Atualmente, a IUCN faz uso de avistamentos de espécies relatados por especialistas para traçar limites que refletem a área geográfica de uma determinada espécie. A partir desses mapas, a IUCN desenvolve sua Lista Vermelha, que atribui um status de ameaça às espécies selvagens: vulnerável, em perigo ou em risco crítico. Embora a precisão do risco de ameaça atribuído a uma espécie dependa muito desses mapas, Melnick e seus colegas acreditam que eles quase sempre superestimam a distribuição real de uma espécie, incorporando áreas de habitat inadequado. Esta superestimação do tamanho do intervalo, por sua vez, leva a uma superestimação significativa do tamanho da população e, portanto, uma subestimação do risco de extinção.

Em um esforço para determinar o quão exagerados poderiam ser os mapas de alcance da IUCN, a equipe analisou os mapas estabelecidos para 18 espécies endêmicas de aves com diferentes níveis de ameaça de extinção atribuídos pela IUCN que habitam a cadeia de montanhas ocidentais do Ghats no sudoeste da Índia.

O aluno de Melnick, Vijay Ramesh, e outros dois pesquisadores da Índia que estudam nos Estados Unidos, analisaram os dados da maior base de dados de ciências do mundo (eBird) e também coletaram dados livremente disponíveis e georreferenciados sobre o clima, a vegetação, e os atributos geofísicos dos Ghats ocidentais. A equipe usou então peritos locais para examinar esses dados e verificar sua exatidão. Ao reunir cientistas cuidadosamente para estudarem dados científicos sobre os avistamentos de cada espécie com os outros tipos de dados, eles foram capazes de construir um perfil de onde cada espécie está suscetível de ser encontrada – a que elevação, a que intervalo de temperatura, em que tipos de vegetação, etc. Isso lhes permitiu estimar novas faixas geográficas para cada espécie que eles acreditam serem muito mais precisas do que os mapas da IUCN.

As novas estimativas de alcance do estudo da Columbia revelaram que os mapas da IUCN para 17 das 18 espécies de aves continham grandes áreas de habitat inadequado e superestimavam amplamente os seus intervalos. Por extensão, os níveis de ameaça que são correlacionados ao tamanho da escala da espécie são subestimados provavelmente, disse Melnick, e o estudo sugere que o status de ameaça da IUCN para pelo menos 10 das 18 espécies deve ser elevado.

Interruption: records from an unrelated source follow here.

Lemma highest_rq_get_ok k qs L p t :
  sched_rep k qs L -> first_ready qs = Some (p, t) -> highest_rq_get k = Ok (Z.of_nat p) k.
Proof.
  intros R Hf. destruct (mask_scan _ _ _ R) as (r & E & Hr).
  unfold highest_rq_get. erewrite bind_ok by done. erewrite bind_ok by exact E.
  rewrite (first_run_ready _ _ _ _ Hf Hr). unfold mret, M_ret.
  apply first_ready_spec in Hf as (q & Hq & _). apply lookup_lt_Some in Hq.
  rewrite (sr_levels _ _ _ R) in Hq. unfold LEVELS in Hq. by rewrite u32_small by lia.
Qed.

Lemma lists_view_id k : put_view lists_of (view lists_of k) k = k.
Proof. by apply put_id. Qed.

Lemma next_thread_pick_ok k qs L p t :
  sched_rep k qs L -> first_ready qs = Some (p, t) -> next_thread_pick k = Ok t k.
Proof.
  intros R Hf. unfold next_thread_pick. erewrite bind_ok by by eapply highest_rq_get_ok.
  pose proof Hf as (q & Hq & _)%first_ready_spec.
  pose proof (sr_rqs _ _ _ R _ _ Hq) as HL.
  erewrite bind_ok.
  2: { eapply zoom_ok, (list_first_elem_spec (view lists_of k)); [apply R|exact HL]. }
  rewrite lists_view_id. unfold mret, M_ret.
  destruct (sr_queued _ _ _ R _ _ t Hq) as (tc & Ht & _); [left|].
  destruct (sr_tcbs _ _ _ R _ _ Ht) as (_ & Hr & _).
  simpl. by rewrite elem2entry_ready.
Qed.

(** The directory a thread runs under, and the stack its system calls use. *)
Definition dir_for (v : vm) (tc : tcb) (d : Z) : Prop :=
  if pg_dir tc =? NULL then d = KERNEL_PAGE_DIR_BASE_ADDR
  else translate v (pg_dir tc) = Some d.

Definition esp0_for (t : Z) (tc : tcb) (old : Z) : Z :=
  if pg_dir tc =? NULL then old else u32 (t + PG_SIZE).

(** The translation of a directory's address is not changed by a store that
    keeps the paging structures. *)
Lemma dir_for_keeps k qs L t tc v d : sched_rep k qs L -> k_tcbs k !! t = Some tc ->
  vm_keeps D v (k_vm k) -> dir_for (k_vm k) tc d -> dir_for v tc d.
Proof.
  intros R Ht [Ec [K _]]. unfold dir_for. destruct (Z.eqb_spec (pg_dir tc) NULL) as [|N]; [done|].
  destruct (sr_tcbs _ _ _ R t tc Ht) as (_ & _ & _ & [?|(Hva & _)]); [done|].
  assert (Kc : tables_kept (under v (cr3 v)) (under (k_vm k) (cr3 (k_vm k)))) by (rewrite Ec; apply K; left).
  pose proof (keeps_translate _ _ Kc _ Hva) as T.
  assert (U : forall s, under s (cr3 s) = s) by by intros []. rewrite !U in T. by rewrite <- T.
Qed.

Lemma page_dir_activate_ok k qs L t tc :
  sched_rep k qs L -> k_tcbs k !! t = Some tc ->
  exists d, d ∈ D /\ dir_for (k_vm k) tc d
    /\ page_dir_activate t k = Ok tt (with_vm (under (k_vm k) d) k).
Proof.
  intros R Ht. unfold page_dir_activate. erewrite bind_ok by by apply get_tcb_ok.
  unfold dir_for. destruct (Z.eqb_spec (pg_dir tc) NULL) as [E|N]; simpl negb; cbv iota.
  { exists KERNEL_PAGE_DIR_BASE_ADDR. split; [apply R|]. split; [done|].
    by erewrite bind_ok by done. }
  destruct (sr_tcbs _ _ _ R t tc Ht) as (_ & _ & _ & [?|(Hva & d & Hd & Hd0 & H)]); [done|].
  destruct (H (cr3 (k_vm k)) (sr_cr3 _ _ _ R)) as (Hs & T & W).
  assert (Eu : under (k_vm k) (cr3 (k_vm k)) = k_vm k) by by destruct (k_vm k).
  rewrite Eu in *. exists d. split; [done|]. split; [done|].
  erewrite bind_ok by (eapply zoom_ok, addr_v2p_ok; eauto).
  by erewrite zoom_ok by done.
Qed.

Lemma process_activate_ok k qs L t tc :
  sched_rep k qs L -> k_tcbs k !! t = Some tc ->
  exists d, d ∈ D /\ dir_for (k_vm k) tc d
    /\ process_activate t k
       = Ok tt (with_esp0 (esp0_for t tc (k_esp0 k)) (with_vm (under (k_vm k) d) k)).
Proof.
  intros R Ht. destruct (page_dir_activate_ok _ _ _ _ _ R Ht) as (d & Hd & Hf & E).
  exists d. split; [done|]. split; [done|]. unfold process_activate, esp0_for.
  erewrite bind_ok by exact E. erewrite bind_ok by by apply get_tcb_ok.
  destruct (pg_dir tc =? NULL); [|done]. simpl negb. cbv iota. unfold mret, M_ret.
  f_equal. symmetry. apply (with_esp0_id (with_vm (under (k_vm k) d) k)).
Qed.

Definition dispatched k (next : Z) (tn : tcb) (d : Z) : kernel :=
  with_esp0 (esp0_for next tn (k_esp0 k)) (with_vm (under (k_vm k) d)
    (with_sched (sched_running next (k_sched k))
      (with_tcbs (<[next := tcb_status TASK_RUNNING tn]> (k_tcbs k)) k))).

Lemma dispatch_to_ok k qs L t tn : sched_rep k qs L -> k_tcbs k !! t = Some tn ->
  exists d, d ∈ D /\ dir_for (k_vm k) tn d /\ dispatch_to t k = Ok tt (dispatched k t tn d)
    /\ sched_rep (dispatched k t tn d) qs L.
Proof.
  intros R Ht.
  assert (R1 : sched_rep (with_sched (sched_running t (k_sched k))
      (with_tcbs (<[t := tcb_status TASK_RUNNING tn]> (k_tcbs k)) k)) qs L).
  { eapply rep_ext; [..|by eapply (rep_tcb k _ _ t tn (tcb_status TASK_RUNNING tn)); auto];
      done. }
  destruct (process_activate_ok _ _ _ t (tcb_status TASK_RUNNING tn) R1
    (lookup_insert_eq _ _ _)) as (d & Hd & Hdf & E).
  exists d. do 2 (split; [done|]). split.
  - unfold dispatch_to. erewrite bind_ok by by apply on_tcb_ok. erewrite bind_ok by done. exact E.
  - eapply (rep_ext _ _ _ _); [..|by apply (rep_cr3 _ _ _ d Hd R1)]; done.
Qed.

Lemma dispatch_ok k qs L p next :
  sched_rep k qs L -> first_ready qs = Some (p, next) ->
  exists tn d, k_tcbs k !! next = Some tn /\ d ∈ D /\ dir_for (k_vm k) tn d
    /\ dispatch k = Ok next (dispatched k next tn d)
    /\ sched_rep (dispatched k next tn d) qs L.
Proof.
  intros R Hf. pose proof Hf as (q & Hq & _)%first_ready_spec.
  destruct (sr_queued _ _ _ R _ _ next Hq) as (tn & Ht & _); [left|].
  destruct (dispatch_to_ok k qs L next tn R Ht) as (d & Hd & Hdf & E & R').
  exists tn, d. do 3 (split; [done|]). split; [|exact R'].
  unfold dispatch. erewrite bind_ok by by eapply next_thread_pick_ok. by erewrite bind_ok by exact E.
Qed.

“Ficamos extremamente surpresos com o quanto as escalas da IUCN superestimavam o que consideramos ser os verdadeiros intervalos”, acrescentou. “Em um número de casos, os intervalos foram superestimados por uma ordem de grandeza. A drástica redução no tamanho da escala e do aumento da fragmentação do habitat que o nosso estudo indica leva-nos a inferir que há uma ameaça muito maior para essas aves endêmicas do que se imaginava.”

O estudo aponta para uma nova maneira de estimar os intervalos de espécies para fins de conservação, disse Melnick, acrescentando que o uso de dados disponíveis, digitalizados e georreferenciados, juntamente com dados biológicos e geofísicos e modelos sofisticados de estatística podem e devem ser aplicados a espécies vegetais e animais em todo o mundo para que a IUCN possa avaliar com maior precisão a ameaça às espécies em todo o mundo.

“Os critérios da IUCN para estabelecer níveis de ameaça para as espécies são excelentes, mas os dados a que esses critérios estão sendo aplicados precisam ser atualizados usando uma abordagem como a que desenvolvemos para os Ghats Ocidentais”, disse Melnick. “Usando os dados de uma maneira cuidadosa, podemos mostrar que há uma necessidade urgente de começar a proteger as espécies que pensávamos que estavam florescendo, mas estão na verdade em perigo de correr em direção à extinção.”